With motivated and focused teams, we must look at the current state of our supermarkets. New trends are defining the new retail landscape, adapting against the clock to seduce new generations and remain competitive in the face of the advance in e-commerce.

Related Article: The Growing Value Added by Women in Latino Supermarkets

Technological advances have opened up a new range of possibilities in our sector, facilitating the purchasing process and expanding the information available to the customer.

Virtual suppliers and 3D technology have leaped from science fiction to the point of sale, and consumers are increasingly demanding in this respect. Proof of this, for example, is the number of devices we are already beginning to see in our Latino supermarkets from which we can extract a great deal of information on customer traffic, consumption, how long they stay in our stores, etc.

Something that can also be seen in supermarkets is radio frequency identification, which allows us to remember which customers have visited the store before and thus be able to offer them benefits or offers just for coming back.

Technology is becoming part of the out-of-store shopping experience.
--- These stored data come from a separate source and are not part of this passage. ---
(** ** What the comparison does not handle *)

(** A compressed datum in line is compared as it is. *)
Lemma compressed_packed E raw id payload t :
  hocotext_datum_packed E (mk_4b_c raw id payload ++ t) = Ok (mk_4b_c raw id payload ++ t).
Proof.
  unfold hocotext_datum_packed, hocotext_fetch_toasted_attr, hocotext_fetch_toasted_attr_n. tags. tags. done.
Qed.

Lemma plain_packed E data t : ok_4b_u data -> hocotext_datum_packed E (mk_4b_u data ++ t) = Ok (mk_4b_u data ++ t).
Proof. intros Hd. unfold hocotext_datum_packed. tags. tags. done. Qed.

(** C40: The comparison takes every compressed datum for RLE.  Whatever method compressed a
    value in line, where its payload happens to be a sequence of RLE tokens the value is
    ordered like what these stand for: it is equal to the plain form of that, and to the
    plain form of its own contents, which detoasting returns, only if the two are the
    same. *)
Theorem hocotext_other_method E id payload data ts t t' t'' collid :
  compressed_as (e_cfg E) id payload data -> ok_4b_u data -> ok_4b_c (zlen data) id payload -> bytes data ->
  Forall wf_tok ts -> payload = encode ts -> ok_4b_u (expand ts) -> OidIsValid collid = true ->
  let v := mk_4b_c (zlen data) id payload ++ t in
  detoast_attr E v = Ok (mk_4b_u data) /\
  hocotext_cmp E collid v (mk_4b_u data ++ t') = Ok (cmp_bytes (expand ts) data) /\
  hocotext_eq E collid v (mk_4b_u data ++ t') = Ok (bool_decide (expand ts = data)) /\
  hocotext_eq E collid v (mk_4b_u (expand ts) ++ t'') = Ok true.
Proof.
  intros Hc Hd Hok Hb Hw -> Hx Hcol v.
  assert (Hcmp : forall d u, ok_4b_u d ->
    compare_packed E collid v (mk_4b_u d ++ u) = Ok (cmp_bytes (expand ts) d, v, mk_4b_u d ++ u)).
  { intros d u Hd'. unfold compare_packed, v. rewrite compressed_packed. bind. rewrite plain_packed by done. bind. tags. tags.
    cbn [andb orb]. by rewrite (proj1 (mixed_cmp_ok _ _ ts t d u collid Hw Hok Hd' Hcol)). }
  assert (Hbx : bytes (expand ts)) by (by apply expand_bytes).
  split; [|unfold hocotext_cmp, hocotext_eq; rewrite !Hcmp by done; bind; cbn [fst]; split_and!; [done| |]].
  - destruct (detoast_ok E v data) as [?|[_ [t0 Heq]]]; [by apply holds_direct, direct_compressed|done|].
    pose proof (is_4b_u_u t0 data) as Hu. rewrite <- Heq in Hu. unfold v in Hu. by autorewrite with varatt in Hu.
  - f_equal. case_bool_decide as He; [apply Z.eqb_eq|apply Z.eqb_neq]; by rewrite cmp_bytes_eq.
  - f_equal. apply Z.eqb_eq. by apply cmp_bytes_eq.
Qed.

Lemma pglz_run_stored : compressed_as sample_config TOAST_PGLZ_COMPRESSION_ID [2; 97; 15; 1; 21] (replicate 40 97).
Proof.
  apply as_pglz. exists [[Lit 97; Match 39 1]]. split_and!; [simpl; lia|reflexivity| |reflexivity].
  vm_compute. intuition discriminate.
Qed.

(** Forty equal bytes, compressed by the server's default method, PGLZ: the payload reads
    as the three literals 97, 15 and 21. *)
Lemma hocotext_other_method_witness :
  let v := mk_4b_c 40 TOAST_PGLZ_COMPRESSION_ID [2; 97; 15; 1; 21] ++ [] in
  toast_compress_datum sample_config (mk_4b_u (replicate 40 97)) InvalidCompressionMethod = Ok (Some v) /\
  detoast_attr sample_env v = Ok (mk_4b_u (replicate 40 97)) /\
  hocotext_eq sample_env 100 v (mk_4b_u (replicate 40 97) ++ []) = Ok false /\
  hocotext_eq sample_env 100 v (mk_4b_u [97; 15; 21] ++ []) = Ok true.
Proof.
  split; [vm_compute; reflexivity|].
  destruct (hocotext_other_method sample_env TOAST_PGLZ_COMPRESSION_ID [2; 97; 15; 1; 21] (replicate 40 97)
    [Lits [97; 15]; Lits [21]] [] [] [] 100 pglz_run_stored ltac:(vm_compute; reflexivity)
    ltac:(vm_compute; intuition discriminate) ltac:(solve_bytes) ltac:(repeat constructor; vm_compute; done)
    eq_refl ltac:(vm_compute; reflexivity) eq_refl) as (H1 & _ & H3 & H4).
  split; [exact H1|]. split; [|exact H4]. rewrite bool_decide_eq_false_2 in H3 by discriminate. exact H3.
Defined.

(** hocotext_mixed_cmp reads the length of the plain side from a four-byte header: a
    value with a one-byte header, as tuples store short values, is found different from
    the same value compressed. *)
Theorem hocotext_short_misread :
  detoast_attr sample_env (mk_1b rle_sample) = Ok (mk_4b_u rle_sample) /\
  detoast_attr sample_env hoco_compressed = Ok (mk_4b_u rle_sample) /\
  hocotext_eq sample_env 100 hoco_compressed (mk_1b rle_sample) = Ok false.
Proof. split_and!; vm_compute; reflexivity. Qed.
Customers can now find spaces in shopping malls with interactive zones that will immerse shoppers in the brand story and digital storefronts and window displays.

The emergence of low-cost or hard discount store formats, the ability to compare prices online before making a purchase, and new consumer habits have increased price sensitivity in the purchasing decision.
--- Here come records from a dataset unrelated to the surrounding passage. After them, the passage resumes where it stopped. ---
(** ** Locating the offset *)

Lemma locate_ok src post offset ts : forall pre cur ty cnt fuel,
  Forall wf_tok ts -> src = pre ++ encode ts ++ post -> cur < offset -> offset <= cur + zlen (expand ts) ->
  (length ts < fuel)%nat ->
  exists s r ts', iter fuel (locate_body src offset) (mkLocate (zlen pre) cur ty cnt) = Ok s /\
    at_pos src post s r ts' /\ l_cur s = offset /\ Forall wf_tok ts' /\ (length ts' <= length ts)%nat /\
    zlen pre < l_sp s /\ r ++ expand ts' = drop (Z.to_nat (offset - cur)) (expand ts).
Proof.
  induction ts as [|t ts IH]; intros pre cur ty cnt fuel Hw Hsrc Hlt Hle Hf.
  { change (zlen (expand [])) with 0 in Hle. lia. }
  destruct fuel as [|fuel]; [simpl in Hf; lia|]. apply Forall_cons in Hw as [Ht Hts].
  pose proof (exp_tok_len t Ht) as Hel. destruct (control_bits t Ht) as [Hty Hct].
  rewrite encode_cons, <- app_assoc in Hsrc.
  assert (Hrd : rd src (zlen pre) = Ok (control t)).
  { rewrite Hsrc, enc_control. simpl. by apply rd_middle. }
  set (n := zlen (exp_tok t)) in *.
  rewrite expand_cons, zlen_app in Hle.
  destruct (Z.le_gt_cases offset (n + cur)) as [Hreach|Hnot].
  - assert (Hb : locate_body src offset (mkLocate (zlen pre) cur ty cnt) =
      Ok (inl (mkLocate (zlen pre + 1 + (match t with Run _ _ => 0 | Lits _ => offset - cur end)) offset
                 (token_type (control t)) (n - (offset - cur))))).
    { unfold locate_body. cbn [l_cur l_sp]. replace (cur <? offset) with true by lia. rewrite Hrd. bind.
      rewrite Hct. replace (offset - (n + cur) <=? 0) with true by lia. rewrite Hty.
      do 3 f_equal. destruct t; cbn [Z.eqb Pos.eqb]; lia. }
    rewrite iter_S, Hb. cbn [mbind res_bind]. set (s := mkLocate _ _ _ _).
    exists s, (drop (Z.to_nat (offset - cur)) (exp_tok t)), ts. split_and!.
    + destruct fuel as [|fuel]; [simpl in Hf; lia|]. rewrite iter_S.
      assert (Hb2 : locate_body src offset s = Ok (inr s)); [|by rewrite Hb2].
      unfold locate_body. cbn [l_cur s]. by rewrite Z.ltb_irrefl.
    + apply (at_token _ pre post t ts (offset - cur)); done || lia.
    + done.
    + done.
    + simpl. lia.
    + cbn [l_sp s]. destruct t; lia.
    + rewrite expand_cons, drop_app_le by (unfold n, zlen in *; lia). done.
  - assert (Hb : locate_body src offset (mkLocate (zlen pre) cur ty cnt) =
      Ok (inl (mkLocate (zlen (pre ++ enc_tok t)) (cur + n) (token_type (control t)) n))).
    { unfold locate_body. cbn [l_cur l_sp]. replace (cur <? offset) with true by lia. rewrite Hrd. bind.
      rewrite Hct. replace (offset - (n + cur) <=? 0) with false by lia. rewrite Hty. rewrite zlen_app.
      do 3 f_equal. unfold n. destruct t; cbn [Z.eqb Pos.eqb enc_tok exp_tok]; zl. }
    rewrite iter_S, Hb. cbn [mbind res_bind].
    destruct (IH (pre ++ enc_tok t) (cur + n) (token_type (control t)) n fuel) as (s & r & ts' & Hi & Hp & Hc & Hw' & Hl & Hs & He).
    + done.
    + by rewrite <- app_assoc.
    + lia.
    + lia.
    + simpl in Hf. lia.
    + exists s, r, ts'. split_and!; try done; [simpl; lia|zl|]. rewrite He, expand_cons.
      rewrite drop_app_ge by (unfold n, zlen in *; lia). f_equal. unfold n, zlen in *. lia.
Qed.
Shopping for a lower price no longer depends on the economic capacity of the buyer but has become a way of life.

In particular, customers who shop more than twice a week in supermarkets are the most demanding when looking for value for money and the least likely to be concerned about what the items look like. To address this need, consumers will be able to receive vouchers and offers directly on their cell phones and compare different prices online.

This partnership between our human and technological capital will define our near future and what we will achieve as a company. Congratulations to the Latino community for Hispanic Heritage Month, especially to our retail sector and those who give us a voice like Abasto Magazine.